In short
- Bitcoin addresses created in 2014 at one time transferred 107 Bitcoin worth $8.2 million to a famous burning address.
- Because the money sent to the burning address has no private keys available, the money is completely destroyed.
- The well-connected transfer generated a lot of attention on the X, with theories ranging from an AI chatbot glitch to deliberate security triggers.
Five addresses withdrew 107 Bitcoins worth $8.2 million from distribution on Monday, sparking an uproar on social media over the lack of a reason for the transfer.
Chifukwa zochitika zonse zidachitika nthawi yomweyo, owonera amalingalira pa X kuti ntchitoyi idalumikizidwa ndi munthu m’modzi kapena gulu, ndi ndalama zomwe zidatumizidwa ku 1111111111111111111114oLvT2-adiresi yodziwika bwino yowotcha pa intaneti ya Bitcoin.
The actions turned heads, considering that Bitcoin sent to a burning address is effectively destroyed because it cannot be retrieved. As of Tuesday, the address that received the burned money had 807 Bitcoins worth about $61 million.
Adam Back, founder and CEO of Bitcoin Infrastructure firm Blockstream, thought in X post that the activity may represent “accidental wealth,” which highlights the threat that mass computing poses to other Bitcoin wallets.
The wallets that sent the money were gone. In total, wallets that burned money spent about $5.56 in fees to break even. The five addresses that moved the money were first created in 2014.
Below its October peak of $126,000, Bitcoin changed hands at around $76,000 on Tuesday, according to CoinGecko. That means the amount withdrawn on Monday was $13.4 million as the digital economy hit its peak last year.
The plot emphasized one of Bitcoin’s fundamental principles: Once transactions are verified, they are added to a global ledger that can be viewed by anyone with an Internet connection, even if the parties remain anonymous due to public keys.
A viewer wrote in X’s post that the incident could have come from a smart chatbot creating access to a compromised Bitcoin wallet, to say“You’re absolutely right. It looks like I sent Bitcoins to a burning address!”

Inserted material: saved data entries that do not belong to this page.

(* ===== verification/Panic.v ===== *)
(** * The end of the kernel, [core/kernel/interrupts/panic/panic.c]

    What is shown before the processor is halted for good.  The text of the two lines of the
    processor's state is put together in an array of 256 bytes. *)

From Stdlib Require Import ZArith Lia String.
From stdpp Require Import base list numbers.
From S2P Require Import Prelude CString Buffer Interrupts.
Open Scope Z_scope.
Set Default Goal Selector "!".

Definition panic_black : Z := 0xFF000000.
Definition theme_white : Z := 0xFFFFFF.
Definition theme_red : Z := 0xFF8B0000.

(** What the report does, in order. *)
Inductive act := SetPanicTheme | Clear (color : Z) | Cli | Print (text : str) (color : Z).
Definition act_ (a : act) : M (list act) unit := modify (λ l, l ++ [a]).
Definition say (text : string) (color : Z) : M (list act) unit := act_ (Print (chars text) color).
(** [print("\n", theme_white)] *)
Definition end_line : M (list act) unit := act_ (Print [10] theme_white).
Definition print_array (a : list Z) : M (list act) unit := n ← of_option (Buffer.str_len a); act_ (Print (take (Z.to_nat n) a) theme_white).

(** [str_append_hex] of [common/string/string.c] on arrays: the digits without leading zeros. *)
Fixpoint hex_from (n : nat) (number : Z) (started : bool) : str :=
  match n with
  | O => []
  | Datatypes.S shift =>
      let digit_value := Z.land (Z.shiftr number (Z.of_nat shift * 4)) 15 in
      if truthy digit_value || started
      then (if digit_value <? 10 then 48 + digit_value else 97 + (digit_value - 10)) :: hex_from shift number true
      else hex_from shift number false
  end.
Definition hex_text (number : Z) : str := if number =? 0 then [48] else hex_from 16 number false.
Definition append_hex (destination : list Z) (number : Z) : option (list Z) := str_append destination (hex_text number ++ [0]).

Definition display_panic_header : M (list act) unit :=
  act_ SetPanicTheme;; act_ (Clear panic_black);; act_ Cli;;
  end_line;; say "*** SYSTEM FAILURE DETECTED ***" theme_red;; end_line.
(** The three texts of the state, each put into the same array. *)
Definition state_line (buffer : list Z) (ctx : cpu_state_t) : option (list Z) :=
  b ← str_copy buffer (lit "Vector: ");
  b ← Buffer.str_append_uint b (u32 (int_no ctx));
  b ← str_append b (lit " | Error: ");
  Buffer.str_append_uint b (u32 (err_code ctx)).
Definition address_line (buffer : list Z) (title : string) (address : Z) : option (list Z) :=
  b ← str_copy buffer (lit title); append_hex b address.
Definition display_cpu_state (buffer : list Z) (ctx : option cpu_state_t) : M (list act) unit :=
  match ctx with
  | None => mret tt
  | Some ctx =>
      b ← of_option (state_line buffer ctx); print_array b;; end_line;;
      b ← of_option (address_line b "Instruction Pointer: 0x" (rip ctx)); print_array b;; end_line;;
      b ← of_option (address_line b "Stack Pointer: 0x" (rsp ctx)); print_array b;; end_line
  end.
Definition reason (title : string) (message : option str) : M (list act) unit :=
  match message with
  | None => mret tt
  | Some text => say title theme_red;; act_ (Print text theme_red);; end_line
  end.
(** What is shown, up to the message of [halt_system]. *)
Definition panic_report (message : option str) : M (list act) unit :=
  display_panic_header;;
  reason "Reason: " message;;
  act_ (Print (chars "Critical system error occurred." ++ [10]) theme_white);;
  act_ (Print ([10] ++ chars "System halted. Manual restart required." ++ [10]) theme_white).
(** [buffer] is what the array of [display_cpu_state] holds beforehand. *)
Definition fault_report (buffer : list Z) (ctx : option cpu_state_t) (message : option str) : M (list act) unit :=
  display_panic_header;;
  reason "Exception Type: " message;;
  display_cpu_state buffer ctx;;
  act_ (Print (chars "Processor exception triggered system shutdown." ++ [10]) theme_white);;
  act_ (Print ([10] ++ chars "System halted. Manual restart required." ++ [10]) theme_white).
Definition initiate_panic (message : option str) : M (list act) unit := panic_report message;; stuck_with Halted.
Definition initiate_fault_panic (buffer : list Z) (ctx : option cpu_state_t) (message : option str) : M (list act) unit :=
  fault_report buffer ctx message;; stuck_with Halted.

(** ** Hexadecimal numbers *)

Definition hex_value (c : Z) : Z := if c <? 58 then c - 48 else c - 87.
Definition hex_read (l : str) : Z := fold_left (λ v c, 16 * v + hex_value c) l 0.
Definition is_hex (c : Z) : Prop := 48 ≤ c < 58 ∨ 97 ≤ c < 103.

Lemma nibble_range v s : 0 ≤ Z.land (Z.shiftr v s) 15 < 16.
Proof. change 15 with (Z.ones 4). rewrite Z.land_ones by done. apply Z.mod_pos_bound. lia. Qed.

(** The value of the rest of the digits, added to what was read. *)
Lemma hex_from_run n number started acc : 0 ≤ number →
  Forall is_hex (hex_from n number started) ∧ (length (hex_from n number started) ≤ n)%nat ∧
  (started = true ∨ acc = 0 →
   fold_left (λ v c, 16 * v + hex_value c) (hex_from n number started) acc = acc * 16 ^ Z.of_nat n + number mod 16 ^ Z.of_nat n).
Proof.
  intros Hn. revert started acc. induction n as [|n IH]; intros started acc; cbn [hex_from].
  - split; [done|]. split; [done|]. intros _. cbn [fold_left]. change (16 ^ Z.of_nat 0) with 1. rewrite Z.mod_1_r. lia.
  - pose proof (nibble_range number (Z.of_nat n * 4)) as Hd. set (d := Z.land _ 15) in *.
    assert (number mod 16 ^ Z.of_nat (Datatypes.S n) = d * 16 ^ Z.of_nat n + number mod 16 ^ Z.of_nat n) as Hsplit.
    { unfold d. change 15 with (Z.ones 4). rewrite Z.land_ones, Z.shiftr_div_pow2 by lia.
      replace (2 ^ (Z.of_nat n * 4)) with (16 ^ Z.of_nat n) by (rewrite Z.mul_comm, Z.pow_mul_r by lia; done).
      change (2 ^ 4) with 16. rewrite Nat2Z.inj_succ, Z.pow_succ_r by lia. rewrite (Z.mul_comm 16).
      rewrite Z.rem_mul_r by lia. lia. }
    destruct (truthy d || started) eqn:E.
    + set (c := if d <? 10 then _ else _). assert (is_hex c ∧ hex_value c = d) as [Hc Hv].
      { unfold c, is_hex, hex_value. destruct (Z.ltb_spec d 10).
        - replace (48 + d <? 58) with true by lia. lia.
        - replace (97 + (d - 10) <? 58) with false by lia. lia. }
      destruct (IH true (16 * acc + d)) as (H1 & H2 & H3). split; [by constructor|]. split; [cbn; lia|].
      intros _. cbn [fold_left]. rewrite Hv, H3 by (by left). rewrite Hsplit.
      rewrite Nat2Z.inj_succ, Z.pow_succ_r by lia. lia.
    + apply orb_false_iff in E as [E ->]. unfold truthy in E. apply negb_false_iff, Z.eqb_eq in E.
      destruct (IH false acc) as (H1 & H2 & H3). split; [done|]. split; [lia|].
      intros [|Ha]; [done|]. rewrite H3 by (by right). rewrite Hsplit, E, Ha. lia.
Qed.

Lemma hex_text_run v : 0 ≤ v < 2 ^ 64 → Forall is_hex (hex_text v) ∧ (length (hex_text v) ≤ 16)%nat ∧ hex_read (hex_text v) = v.
Proof.
  intros Hv. unfold hex_text. destruct (Z.eqb_spec v 0) as [->|Hne].
  - split; [|split; [cbn; lia|done]]. constructor; [left; lia|done].
  - destruct (hex_from_run 16 v false 0) as (H1 & H2 & H3); [lia|]. split; [done|]. split; [done|].
    unfold hex_read. rewrite H3 by (by right). change (16 ^ Z.of_nat 16) with (2 ^ 64). rewrite Z.mod_small by lia. lia.
Qed.

Lemma u32_in z : 0 ≤ z < 2 ^ 32 → u32 z = z.
Proof. apply Z.mod_small. Qed.

Lemma hex_chars l : Forall is_hex l → Forall is_char l.
Proof. apply Forall_impl. intros c. unfold is_hex, is_char. lia. Qed.

(** ** The report *)

Definition text_of_state (ctx : cpu_state_t) : str :=
  chars "Vector: " ++ u32_digits (u32 (int_no ctx)) ++ chars " | Error: " ++ u32_digits (u32 (err_code ctx)).

Lemma lit_holds (t : string) : bool_decide (Forall is_char (chars t)) = true → holds (lit t) (chars t).
Proof. intros H%bool_decide_eq_true. by apply holds_lit. Qed.

Lemma append_number n d s v : text_in n d s → (length s + 10 < n)%nat →
  ∃ d', Buffer.str_append_uint d v = Some d' ∧ text_in n d' (s ++ u32_digits (u32 v)).
Proof.
  intros Hd Hs. unfold Buffer.str_append_uint. pose proof (length_dec_digits 10 (u32 v)) as Hl. fold (u32_digits (u32 v)) in Hl.
  apply (text_in_append n d _ s); [done| |lia]. apply (holds_intro _ []), digits_chars, dec_digits_digits.
Qed.

Lemma state_line_run buffer ctx : length buffer = 256%nat →
  ∃ b, state_line buffer ctx = Some b ∧ text_in 256 b (text_of_state ctx).
Proof.
  intros Hb. unfold state_line, text_of_state.
  assert (length (chars "Vector: ") = 8%nat ∧ length (chars " | Error: ") = 10%nat) as [L1 L2] by done.
  destruct (text_in_copy 256 buffer (lit "Vector: ") (chars "Vector: ") Hb) as (b1 & -> & H1); [by apply lit_holds|cbn; lia|].
  cbn [mbind option_bind].
  destruct (append_number 256 b1 _ (u32 (int_no ctx)) H1) as (b2 & -> & H2); [cbn; lia|]. cbn [mbind option_bind].
  rewrite (u32_in (u32 _)) in H2 by apply u32_range. pose proof (length_dec_digits 10 (u32 (int_no ctx))) as Hl. fold (u32_digits (u32 (int_no ctx))) in Hl.
  destruct (text_in_append 256 b2 (lit " | Error: ") _ (chars " | Error: ") H2) as (b3 & -> & H3);
    [by apply lit_holds|rewrite !length_app; lia|]. cbn [mbind option_bind].
  destruct (append_number 256 b3 _ (u32 (err_code ctx)) H3) as (b4 & -> & H4); [rewrite !length_app; lia|].
  rewrite (u32_in (u32 _)) in H4 by apply u32_range. exists b4. split; [done|]. by rewrite <-!app_assoc in H4.
Qed.

Lemma address_line_run buffer title v : length buffer = 256%nat → 0 ≤ v < 2 ^ 64 →
  bool_decide (Forall is_char (chars title)) = true → (length (chars title) < 200)%nat →
  ∃ b, address_line buffer title v = Some b ∧ text_in 256 b (chars title ++ hex_text v).
Proof.
  intros Hb Hv Ht Hl. unfold address_line, append_hex. destruct (hex_text_run v Hv) as (Hh & Hn & _).
  destruct (text_in_copy 256 buffer (lit title) (chars title) Hb) as (b1 & -> & H1); [by apply lit_holds|lia|].
  cbn [mbind option_bind]. apply (text_in_append 256 b1 _ (chars title)); [done| |lia].
  apply (holds_intro _ []). by apply hex_chars.
Qed.

Lemma print_array_run b s l : text_in 256 b s → print_array b l = Done tt (l ++ [Print s theme_white]).
Proof.
  intros [_ H]. unfold print_array. rewrite (str_len_holds _ _ H). cbn [of_option]. mred. rewrite Nat2Z.id.
  destruct H as [_ [rest ->]]. by rewrite take_app_length.
Qed.

(** The report of a fault names the exception and shows, without running over its array of 256
    bytes, the vector and the error code in decimal and the addresses of the instruction and
    of the stack in hexadecimal, which read back as the registers; then the processor halts
    and nothing runs any more. *)
Theorem fault_report_tells buffer ctx message shown :
  length buffer = 256%nat → 0 ≤ rip ctx < 2 ^ 64 → 0 ≤ rsp ctx < 2 ^ 64 →
  ∃ before after,
    fault_report buffer (Some ctx) message shown =
      Done tt (shown ++ before ++
        [Print (text_of_state ctx) theme_white; Print [10] theme_white;
         Print (chars "Instruction Pointer: 0x" ++ hex_text (rip ctx)) theme_white; Print [10] theme_white;
         Print (chars "Stack Pointer: 0x" ++ hex_text (rsp ctx)) theme_white; Print [10] theme_white] ++ after) ∧
    (∀ text, message = Some text → Print text theme_red ∈ before) ∧
    dec_value (u32_digits (u32 (int_no ctx))) = u32 (int_no ctx) ∧ dec_value (u32_digits (u32 (err_code ctx))) = u32 (err_code ctx) ∧
    hex_read (hex_text (rip ctx)) = rip ctx ∧ hex_read (hex_text (rsp ctx)) = rsp ctx ∧
    initiate_fault_panic buffer (Some ctx) message shown = Stuck Halted.
Proof.
  intros Hb Hip Hsp.
  destruct (state_line_run buffer ctx Hb) as (b1 & E1 & H1).
  destruct (address_line_run b1 "Instruction Pointer: 0x" (rip ctx) (proj1 H1) Hip) as (b2 & E2 & H2); [done|cbn; lia|].
  destruct (address_line_run b2 "Stack Pointer: 0x" (rsp ctx) (proj1 H2) Hsp) as (b3 & E3 & H3); [done|cbn; lia|].
  assert (∀ l, display_cpu_state buffer (Some ctx) l = Done tt (l ++
    [Print (text_of_state ctx) theme_white; Print [10] theme_white;
     Print (chars "Instruction Pointer: 0x" ++ hex_text (rip ctx)) theme_white; Print [10] theme_white;
     Print (chars "Stack Pointer: 0x" ++ hex_text (rsp ctx)) theme_white; Print [10] theme_white])) as Hd.
  { intros l. cbn [display_cpu_state]. rewrite E1. mred. cbn [of_option]. mred. rewrite (print_array_run _ _ _ H1).
    unfold end_line, act_, modify. cbv beta iota. rewrite E2. cbn [of_option]. mred. rewrite (print_array_run _ _ _ H2).
    cbv beta iota. rewrite E3. cbn [of_option]. mred. rewrite (print_array_run _ _ _ H3). cbv beta iota.
    by rewrite <-!app_assoc. }
  pose proof (u32_range (int_no ctx)). pose proof (u32_range (err_code ctx)).
  assert (∃ before, ∀ l, (display_panic_header;; reason "Exception Type: " message) l = Done tt (l ++ before) ∧
    (∀ text, message = Some text → Print text theme_red ∈ before)) as [before Hbef].
  { destruct message as [text|]; cbn [reason]; eexists; intros l; mred; unfold display_panic_header, say, end_line, act_, modify; mred;
      rewrite <-?app_assoc; (split; [reflexivity|]); [|done].
    intros text' [= <-]. cbn. do 7 right. by left. }
  exists before, [Print (chars "Processor exception triggered system shutdown." ++ [10]) theme_white;
    Print ([10] ++ chars "System halted. Manual restart required." ++ [10]) theme_white].
  match goal with |- ?P ∧ _ => assert P as Hrun end.
  2: { split; [exact Hrun|]. split; [by apply (Hbef [])|]. split; [by apply u32_digits_canonical|]. split; [by apply u32_digits_canonical|].
       split; [by apply hex_text_run|]. split; [by apply hex_text_run|]. unfold initiate_fault_panic. mred. by rewrite Hrun. }
  unfold fault_report. destruct (Hbef shown) as [E _]. mred. unfold mbind, M_bind in E.
  destruct (display_panic_header shown) as [[] s1|]; [|done]. rewrite E, Hd. unfold act_, modify. rewrite <-!app_assoc. reflexivity.
Qed.

(** A page fault. *)
Lemma fault_report_tells_witness : ∃ before after,
    fault_report (replicate 256 0) (Some (mk_cpu_state 14 2 0xFFFFFFFF80001234 0xFFFF800000000FF0)) (Some (chars "Page Fault")) [] =
      Done tt ([] ++ before ++
        [Print (text_of_state (mk_cpu_state 14 2 0xFFFFFFFF80001234 0xFFFF800000000FF0)) theme_white; Print [10] theme_white;
         Print (chars "Instruction Pointer: 0x" ++ hex_text 0xFFFFFFFF80001234) theme_white; Print [10] theme_white;
         Print (chars "Stack Pointer: 0x" ++ hex_text 0xFFFF800000000FF0) theme_white; Print [10] theme_white] ++ after) ∧
    (∀ text, Some (chars "Page Fault") = Some text → Print text theme_red ∈ before) ∧
    dec_value (u32_digits (u32 14)) = u32 14 ∧ dec_value (u32_digits (u32 2)) = u32 2 ∧
    hex_read (hex_text 0xFFFFFFFF80001234) = 0xFFFFFFFF80001234 ∧ hex_read (hex_text 0xFFFF800000000FF0) = 0xFFFF800000000FF0 ∧
    initiate_fault_panic (replicate 256 0) (Some (mk_cpu_state 14 2 0xFFFFFFFF80001234 0xFFFF800000000FF0)) (Some (chars "Page Fault")) [] = Stuck Halted.
Proof.
  apply (fault_report_tells (replicate 256 0) (mk_cpu_state 14 2 0xFFFFFFFF80001234 0xFFFF800000000FF0) (Some (chars "Page Fault")) []);
    [reflexivity|cbn; lia|cbn; lia].
Defined.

A programmer teaching that Bitcoin was sent to a burning address to give attackers zero reward when possible wrench attackor attack or threaten someone in order to force them to hand over their digital assets.
Alternatively, because the events had time-based parameters, the developer saw that they could end from the dead man’s switch, a security mechanism that transfers or reveals cryptocurrency opportunities if someone fails to interact with the system within a set period of time.
Some say that the incident represents a big mistake, which increased the lack of Bitcoin – even in small amounts – because the currency cannot be owned by anyone under the current rules of the network.